Updated: Jul 19, 2019
My personal goal has been to breastfeed each of my babies until they turned two-years-old. Why two, you may be wondering? Well, Kelly Bonyata, BS, IBCLC, sums up beautifully the health, mental and physical benefits of breastfeeding beyond one year in this KellyMom.com article:
Honestly, though, the real motivator to continue breastfeeding beyond the standard recommendation is simply this: WE LOVE IT! The sweet cuddles, the soft caresses, the cute noises they make while nursing, the wiggly butt reaching up in the air as they become more mobile and confidant with movement. I love the extended eye contact and the unspoken words of mutual adoration. Breastfeeding a toddler has been, in most cases, the most beautiful, tender and precious experiences of my life. These are intimate moments shared between a mother and child. There is nothing else like it, in my opinion.
As with anything in life, however, even the most wonderful experiences come with challenges. I nursed my firstborn until he was 18-months. I had intended to continue, but he became so physically wild during his nursing sessions. It became like nursing a baby bucking bronco. On the day I called it quits, we were having our afternoon nursing session in our favorite cozy chair. Things started out okay, but a few minutes in he pulled off my breast, reared up like a wild-man and head butted me right in the nose! Immediately, blood was gushing from my nose and I felt it crooked on my face. I'm pretty sure I yelled some profanity in response to the pain and frustration. "That's it!" "We're done!" I said. I realize it was an accident but I never nursed him again after that.
Less than two months later, I found out I was pregnant with his baby brother. The natural birth control from breastfeeding was real for me, evidently. My second born has been my angelic child. Seriously, he was the most mellow baby in spite of his chaotic and stressful arrival via emergency c-section. This little guy latched on perfectly from the get-go. He slept through the night by 8-weeks old and never gave me any trouble nursing or with sleep. He was an incredibly affectionate baby with such a sweet nature and would laugh and giggle at pretty much anything his big brother did. If there is any such thing as an easy baby, he is the poster child. I nursed him successfully until his second birthday.
I remember making the decision to wrap-up breastfeeding with him and I can still visualize that final nursing session on the afternoon he turned two. I was rocking him in his favorite chair, staring into his gorgeous blue-green eyes. He used to take my long hair and twirl it around in his fingers while he nursed. I cried that final session and thanked the Lord for that special time we had together. I thought we would both go through a period of grief after our nursing life together was over, but surprisingly, it was okay. We both moved on without looking back. It was the right choice and the right time for both of us.
As I write this, I am currently still nursing my daughter, who turned two this past January. I don't have any plans to wean yet, but at 27-months, she still loves her "milk" and receives it at home pretty much whenever she wants. Typically, she'll nurse before she goes to bed at night; around six in the morning; and again before nap-time plus any time she bumps her head or puts something suspicious in her mouth. Breastmilk is the perfect antidote to germs. I swear it's kept her from becoming ill numerous times. This is one compelling reason I continue to nurse her. She is a very curious, strong-willed, highly independent little human and she gets herself into trouble more often than I'd like, even with diligent supervision. When my older kids brought home the stomach flu last year, she did catch it. She refused everything except the breast. Breastfeeding not only helped her fight the virus, it also kept her from becoming dehydrated and us taking a trip to the E.R. When she's been at a playgroup where the toys are questionably clean and other kids have runny noses, I put her to the breast after. When I catch her letting the dog give her a kiss, I put her to the breast. Just one teaspoon of breastmilk can have 3-million bacteria killing cells!! I can't think of anything more protective for a curious toddler than that.

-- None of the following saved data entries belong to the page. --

(** A handler from its call to its first [await], or to its end. *)
Definition begin_call (c : HandlerCall) (st : App) : App * list Task * list Event :=
  match c with
  | CallConfirmInput input e =>
      let '(st, evs) := confirmInput input e st in (st, [], evs)
  | CallCopyNext => begin_copyNext st
  | CallCopyPrev e =>
      match copyPrev_retreat e st with
      | None => (st, [], [ShowInfo NO_PREVIOUS NO_PREVIOUS_LINE])
      | Some st => begin_copyNext st
      end
  | CallCopyByNumber =>
      if (length (lines st) =? 0)%nat then (st, [], [])
      else (st, [AwaitPrompt], [PromptForLineNumber (length (lines st))])
  | CallCopyAll =>
      if (length (lines st) =? 0)%nat then (st, [], [])
      else (st, [AwaitCopyAll (join [LF] (lines st))], [])
  | CallResetAll e =>
      let '(st, evs) := resetAll e st in (st, [], evs)
  | CallSkipEmptyLines => (skipEmptyLines st, [], [])
  end.

(** One move.  A settling that names no pending promise of its kind does
    nothing. *)
Definition play_step (m : Move) (r : Running) : Running * list Event :=
  match m with
  | Begin c =>
      let '(st, tasks, evs) := begin_call c (app_state r) in
      ({| app_state := st; pending := pending r ++ tasks |}, evs)
  | SettleCopy k e =>
      match pending r !! k with
      | Some (AwaitCopyNext currentLine) =>
          let '(st, evs) := settle_copyNext currentLine e (app_state r) in
          ({| app_state := st; pending := delete k (pending r) |}, evs)
      | Some (AwaitCopyAll allText) =>
          let '(st, evs) := settle_copyAll allText e (app_state r) in
          ({| app_state := st; pending := delete k (pending r) |}, evs)
      | _ => (r, [])
      end
  | SettlePrompt k prompt e =>
      match pending r !! k with
      | Some AwaitPrompt =>
          let '(st, tasks, evs) := settle_prompt prompt e (app_state r) in
          ({| app_state := st; pending := delete k (pending r) ++ tasks |}, evs)
      | _ => (r, [])
      end
  end.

One of the more annoying things about nursing a toddler is when every person in your family and social circle begin to ask you when you are going to stop nursing. I've heard some cute answers to this question, such as, "when I drop him off at the dorm." or "in about 5-minutes." I usually just say, "I'm not sure. Whenever we are ready." Because, in reality the decision to wean is a very personal one between a mother and her child. Breastfeeding a toddler is perfectly NORMAL. The average age of weaning around the world is 5 years. Gasp! Yes, nursing beyond the first year is not taboo in most parts of the world. I don't know why it's such a big deal here in the States, but I would love for us to become a country where it's quite common to see mothers out and about confidently nursing their toddlers. Who's with me?